Imaginar un país regido por las enseñanzas de Cristo no sería tanto redactar una constitución como proyectar un modo de vida radicalmente distinto al que conocemos
Soñar no cuesta dinero y es algo que todos podemos hacer, no solo los niños o los ilusos. Debería ser una de las rutinas de nuestra vida, un ejercicio habitual. Soñar equivale a tener esperanza, a abrir caminos. Los sueños florecen en los enamorados, en los jóvenes, en aquellos que tienen fe.
Seguro que más de una vez hemos apagado el noticiero o nos hemos propuesto ayunar de noticias. Llega un momento en que nos empachamos, nos volvemos intolerantes a la avalancha política y social. Entonces desearíamos vivir en una isla apartada, en contacto con lo puro y natural, en silencio, con paz. Degustar lo bello y armónico. Alejarnos del mundanal ruido. Soñar.

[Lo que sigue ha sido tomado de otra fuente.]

(** X4: whatever link of a mechanism is taken as the reference,
    [find] with both flags followed by [calcForwardKinematics] leaves the
    reference link as it is and every other link of the mechanism in the
    pose that its parent's pose and its own joint give it: the downward
    relation holds across every joint, also across those that the first
    loop has crossed upward.  Every [Rb] is a rotation and every axis of a
    rotational joint a unit vector. *)
Theorem find_calcForwardKinematics_consistent (cv ca : bool) (h : Heap)
    (r : LinkId) (c : forest) (x : LinkId) (t0 : LinkTraverse) :
  mechanism h r c ->
  In x (r :: preorder c) ->
  (forall y, In y (r :: preorder c) ->
             orthogonal (Link.Rb (h y)) /\
             (Link.jointType (h y) = ROTATIONAL_JOINT ->
              unit_vector (Link.a (h y)))) ->
  exists n, forall fuel, n <= fuel ->
    exists t h',
      find fuel h x true true t0 = Some t /\
      calcForwardKinematics cv ca t h = Some h' /\
      h' x = h x /\
      forall y par,
        In y (r :: preorder c) ->
        y <> r ->
        Link.parent (h y) = Some par ->
        downward_pose h' par y.
Proof.
  intros Hm Hin Hgeo.
  destruct (locate_mechanism h r c x Hm Hin)
    as (cx & frames & Hl & Hup & Hp & Hlast).
  assert (Hnd : NoDup (x :: up_part frames ++ preorder cx)).
  { apply Permutation_NoDup with (l := r :: preorder c).
    - symmetry. exact Hp.
    - apply Hm. }
  destruct (find_located h x cx frames Hl Hup Hnd) as [n Hn].
  exists n. intros fuel Hf.
  set (t := mkLinkTraverse (x :: up_part frames ++ preorder cx)
                           (Z.of_nat (length frames))).
  assert (Hseq : links_ t =
                 (x :: map fid frames) ++ (sides frames ++ preorder cx)).
  { simpl. rewrite up_part_sides, <- app_assoc. reflexivity. }
  assert (Hpb : parents_before h (x :: map fid frames)
                  (sides frames ++ preorder cx)).
  { apply (parents_before_sides h (Link.body (h x)) frames x cx);
      [exact Hup| |].
    - intros F HF. right. now apply in_map.
    - rewrite <- (app_nil_r (preorder cx)).
      apply (parents_before_ok h cx x).
      + eapply lays_parents_ok. exact Hl.
      + apply in_or_app. left. now left.
      + exact I. }
  assert (Hchain : length (x :: map fid frames) = S (length frames)).
  { simpl. now rewrite length_map. }
  assert (Hpar : forall k link,
             (numUpwardConnections t < Z.of_nat k)%Z ->
             nth_error (links_ t) k = Some link ->
             exists par, Link.parent (h link) = Some par /\
                         exists j, j < k /\
                                   nth_error (links_ t) j = Some par).
  { intros k link Hk Hlk. rewrite Hseq in *.
    apply (parents_before_nth h _ _ Hpb k link); [|exact Hlk].
    rewrite Hchain. simpl in Hk. lia. }
  destruct (calcForwardKinematics_total cv ca t h) as [h' Hh'].
  { rewrite Hseq. simpl. rewrite !length_app, length_map. lia. }
  { intros k link _ Hk Hlk.
    destruct (Hpar k link Hk Hlk) as (par & E & _). congruence. }
  exists t, h'. split; [apply Hn; exact Hf|]. split; [exact Hh'|].
  split.
  { apply (calcForwardKinematics_keeps cv ca t h h' Hh').
    simpl. inversion Hnd. assumption. }
  intros y par Hy Hyr Hypar.
  assert (Hyt : In y (links_ t)).
  { apply (Permutation_in y (Permutation_sym Hp)). exact Hy. }
  destruct (In_nth_error _ _ Hyt) as [k Hk].
  destruct (Nat.le_gt_cases k (length frames)) as [Hle|Hgt].
  - (* [y] is the reference link or one of its ancestors *)
    assert (Hkc : nth_error (x :: map fid frames) k = Some y).
    { rewrite Hseq, nth_error_app1 in Hk by (rewrite Hchain; lia).
      exact Hk. }
    assert (Hlt : k < length frames).
    { destruct (Nat.eq_dec k (length frames)) as [->|]; [|lia].
      exfalso. apply Hyr.
      rewrite <- (length_map fid frames), nth_error_last in Hkc.
      congruence. }
    destruct (nth_error (x :: map fid frames) (S k)) as [p|] eqn:Ep.
    2:{ apply nth_error_None in Ep. rewrite Hchain in Ep. lia. }
    assert (Hpp : Link.parent (h y) = Some p)
      by exact (up_lays_chain_parent h _ frames x cx k y p Hup Hkc Ep).
    assert (p = par) by congruence. subst p.
    apply (upward_entries_pose cv ca t h h' Hnd Hh' (S k) par y).
    + simpl. lia.
    + rewrite Hseq, nth_error_app1 by (rewrite Hchain; lia). exact Ep.
    + replace (S k - 1) with k by lia. exact Hk.
    + apply Hgeo. exact Hy.
    + apply Hgeo. exact Hy.
  - (* [y] is an entry of the second loop *)
    assert (HU : (numUpwardConnections t < Z.of_nat k)%Z)
      by (simpl; lia).
    destruct (Hpar k y HU Hk) as (p & Hpp & Hj).
    assert (p = par) by congruence. subst p.
    apply (calcForwardKinematics_downward_pose cv ca t h h' Hnd Hh' k y par);
      [lia|exact HU|exact Hk|exact Hypar|exact Hj].
Qed.

Open Scope R_scope.

Lemma find_calcForwardKinematics_consistent_witness :
  exists n, forall fuel, (n <= fuel)%nat ->
    exists t h',
      find fuel fork_heap 3%nat true true empty_traverse = Some t /\
      calcForwardKinematics true true t fork_heap = Some h' /\
      h' 3%nat = fork_heap 3%nat /\
      forall y par,
        In y (0%nat :: preorder fork_forest) ->
        y <> 0%nat ->
        Link.parent (fork_heap y) = Some par ->
        downward_pose h' par y.
Proof.
  apply (find_calcForwardKinematics_consistent true true fork_heap 0%nat
           fork_forest 3%nat empty_traverse).
  - exact fork_mechanism.
  - simpl. tauto.
  - intros y Hy. simpl in Hy.
    destruct Hy as [<-|[<-|[<-|[<-|[]]]]];
      (split; [unfold orthogonal; simpl; coords; f_equal; ring
              |intros; discriminate]).
Defined.

Close Scope R_scope.

(** ** Where [calcForwardKinematics] is defined *)

Lemma upward_loop_some_bounds cv ca t :
  forall n i h h',
    upward_loop n cv ca t i h = Some h' ->
    forall k, i <= k < i + n -> k < length (links_ t).
Proof.
  induction n as [|n IH]; intros i h h' H k Hk; [lia|].
  simpl in H.
  destruct (nth_error (links_ t) i) as [link|] eqn:El; [|discriminate].
  destruct (nth_error (links_ t) (i - 1)) as [child|]; [|discriminate].
  cbn [bind] in H.
  destruct (Nat.eq_dec k i) as [->|Hne].
  - apply nth_error_Some. congruence.
  - apply (IH (S i) _ h' H). lia.
Qed.

Lemma downward_loop_some_parents cv ca t :
  forall n i h h',
    downward_loop n cv ca t i h = Some h' ->
    forall k link,
      i <= k < i + n ->
      nth_error (links_ t) k = Some link ->
      Link.parent (h link) <> None.
Proof.
  induction n as [|n IH]; intros i h h' H k link Hk Hl; [lia|].
  simpl in H.
  destruct (nth_error (links_ t) i) as [link0|] eqn:El; [|discriminate].
  cbn [bind] in H.
  destruct (Link.parent (h link0)) as [par0|] eqn:Ep; [|discriminate].
  cbn [bind] in H.
  destruct (Nat.eq_dec k i) as [->|Hne].
  - rewrite El in Hl. injection Hl as <-. congruence.
  - assert (Hk' : S i <= k < S i + n) by lia.
    pose proof (IH (S i) _ h' H k link Hk' Hl) as Hp.
    destruct (downward_step_frame cv ca link0 par0 h link) as (_ & M & _).
    unfold same_model in M. destruct M as (M & _). now rewrite <- M.
Qed.

(** What a run of [calcForwardKinematics] that returns has met. *)
Lemma calcForwardKinematics_some_inv cv ca t h h' :
  calcForwardKinematics cv ca t h = Some h' ->
  (numUpwardConnections t <= 0 \/
   numUpwardConnections t < Z.of_nat (length (links_ t)))%Z /\
  (forall k link,
      1 <= k -> (numUpwardConnections t < Z.of_nat k)%Z ->
      nth_error (links_ t) k = Some link ->
      Link.parent (h link) <> None).
Proof.
  unfold calcForwardKinematics. intros H.
  set (up := Z.to_nat (numUpwardConnections t)) in *.
  destruct (upward_loop up cv ca t 1 h) as [h1|] eqn:E1; [|discriminate].
  cbn [bind] in H. split.
  - destruct (Z_le_gt_dec (numUpwardConnections t) 0) as [Hle|Hgt];
      [now left|right].
    pose proof (upward_loop_some_bounds cv ca t up 1 h h1 E1 up) as Hb.
    unfold up in *. lia.
  - intros k link Hk1 Hk Hl.
    assert (Hlen : k < length (links_ t)).
    { apply nth_error_Some. congruence. }
    assert (Hr : S up <= k < S up + (length (links_ t) - S up))
      by (unfold up; lia).
    pose proof (downward_loop_some_parents cv ca t _ _ h1 h' H k link Hr Hl)
      as Hp.
    destruct (upward_loop_frame cv ca t up 1 h h1 (le_n 1) E1 link)
      as ((M & _) & _).
    unfold same_model in M. destruct M as (M & _). now rewrite <- M.
Qed.

(** The conditions under which it returns. *)
Lemma calcForwardKinematics_runs cv ca t h :
  (numUpwardConnections t <= 0 \/
   numUpwardConnections t < Z.of_nat (length (links_ t)))%Z ->
  (forall k link,
      1 <= k -> (numUpwardConnections t < Z.of_nat k)%Z ->
      nth_error (links_ t) k = Some link ->
      Link.parent (h link) <> None) ->
  exists h', calcForwardKinematics cv ca t h = Some h'.
Proof.
  intros HU Hpar. unfold calcForwardKinematics.
  set (up := Z.to_nat (numUpwardConnections t)).
  destruct (upward_loop_total cv ca t up 1 h (le_n 1)) as [h1 E1].
  { intros k Hk. unfold up in Hk. lia. }
  rewrite E1. cbn [bind].
  apply downward_loop_total.
  - intros k Hk. lia.
  - intros k y Hk Hy.
    destruct (upward_loop_frame cv ca t up 1 h h1 (le_n 1) E1 y)
      as ((M & _) & _).
    unfold same_model in M. destruct M as (M & _). rewrite M.
    apply (Hpar k y); [lia|unfold up in Hk; lia|exact Hy].
Qed.

(** X5: [calcForwardKinematics] runs without an access out of the bounds
    of [links_] and without a null [parent()] exactly when
    [numUpwardConnections] is at most 0 or an index of the sequence, and
    every entry after index 0 and after [numUpwardConnections] has a
    parent pointer.  A negative [numUpwardConnections] is harmless, one
    that reaches the size is not. *)
Theorem calcForwardKinematics_defined (cv ca : bool) (t : LinkTraverse)
    (h : Heap) :
  (exists h', calcForwardKinematics cv ca t h = Some h') <->
  ((numUpwardConnections t <= 0 \/
    numUpwardConnections t < Z.of_nat (length (links_ t)))%Z /\
   (forall k link,
       1 <= k -> (numUpwardConnections t < Z.of_nat k)%Z ->
       nth_error (links_ t) k = Some link ->
       Link.parent (h link) <> None)).
Proof.
  split.
  - intros [h' H]. exact (calcForwardKinematics_some_inv cv ca t h h' H).
  - intros [HU Hpar]. exact (calcForwardKinematics_runs cv ca t h HU Hpar).
Qed.

(** ** [calcForwardKinematics] run again *)

Lemma upward_link_idem cv ca (chi l : Link.t) :
  upward_link cv ca chi (upward_link cv ca chi l) = upward_link cv ca chi l.
Proof.
  destruct chi as [? ? ? ? jt cq cdq cddq ca' cd cb cRb cR cp cw cv' cdw cdv].
  destruct l as [? ? ? ? ? ? ? ? ? ? ? ? lR lp lw lv ldw ldv].
  destruct jt, cv, ca; reflexivity.
Qed.

Lemma downward_link_idem cv ca (par l : Link.t) :
  downward_link cv ca par (downward_link cv ca par l) =
  downward_link cv ca par l.
Proof.
  destruct par as [? ? ? ? ? ? ? ? ? ? ? ? Rp pp wp vp dwp dvp].
  destruct l as [? ? ? ? jt lq ldq lddq la ld lb lRb ? ? ? ? ? ?].
  destruct jt, cv, ca; reflexivity.
Qed.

¿Es posible un mundo mejor? ¿Tiene arreglo nuestra sociedad? ¿Cómo quisiéramos que fueran nuestros políticos? A estas preguntas podríamos añadir otra: ¿vale la pena meterse en política para cambiar el mundo? Me comentaba un profesional de la música -el arte de las musas- que en su entorno académico no reinan precisamente la belleza ni la armonía. Otro, dedicado a la política, definía su ámbito como una batalla campal.
Si miramos a las familias, encontramos muchas desestructuradas: peleas por herencias, desavenencias, niños que añoran el calor de sus padres o la compañía de hermanos. En el mundo laboral sucede tres cuartos de lo mismo.
¿Cómo sería el Reino de Cristo? “Un reino eterno y universal: el reino de la verdad y de la vida, el reino de la santidad y la gracia, el reino de la justicia, el amor y la paz”. Una de las oraciones de la misa de hoy pide: “Te ofrecemos, Señor, el sacrificio de la reconciliación de los hombres, pidiéndote humildemente que tu Hijo conceda a todos los pueblos el don de la paz y la unidad”.
Sabemos que su Reino no es de este mundo, pero deberíamos acoplar nuestras leyes a los principios que Jesús nos da. Todos saldríamos ganando, incluso los no creyentes o los beligerantes con la religión. Recuerdo la respuesta de un alcalde de un partido nada católico al párroco del pueblo, sorprendido de que llevara a su hijo a la catequesis: “Claro que lo llevo, sois los únicos que les decís honrar a padre y madre”.
Imaginar un país regido por las enseñanzas de Cristo no sería tanto redactar una constitución como proyectar un modo de vida radicalmente distinto al que conocemos. Jesús no dejó un código civil, sino un camino espiritual y ético. Si lo trasladamos a la política, la economía y la convivencia, el resultado sería profundamente contracultural, pero muy atractivo.
El poder y el liderazgo se entenderían como servicio, no como privilegio: los gobernantes vivirían como los demás, sin inmunidades ni prerrogativas. Gobernar sería un acto de entrega, una búsqueda del bien común.
La Justicia daría a cada uno lo que le corresponde y sería realmente ciega. Pasaría de lo punitivo a lo restaurativo: no habría pena de muerte ni cárceles concebidas como castigo. Se centraría en la reconciliación, el perdón y la restitución.
La riqueza se vería como un medio, no como un fin. Se limitaría la acumulación excesiva y se redistribuiría hacia los más vulnerables. Habría un bienestar social auténtico: alimentar al hambriento, vestir al desnudo, acoger al extranjero y cuidar al enfermo serían deberes habituales, ejercidos con gusto.
Reinaría la ley del amor: buscaríamos el bien de los demás. Viviríamos según la verdad. Esto se concretaría en gestos cotidianos: escuchar de verdad, perdonar con rapidez, renunciar a lo propio, servir con gratuidad. Perderíamos el miedo al compromiso y sabríamos convivir con las limitaciones, nuestras y ajenas. Las familias serían estables y generosas.
Alguien podría objetar que buscar y hacer el bien sería un engorro, un encorsetamiento, una falta de libertad. Pero esto nace de entender la libertad como mera capacidad de elección, como hacer lo que me da la gana, en vez de verla como la posibilidad de dirigirnos al bien, de hacer el bien, de encontrar la felicidad. Es Cristo quien nos hace realmente libres, quien rompe las cadenas que nos atan a la ignorancia, al egoísmo y al mal. “La verdad os hará libres”, dice Jesús: Y Él es “Camino, Verdad y Vida”.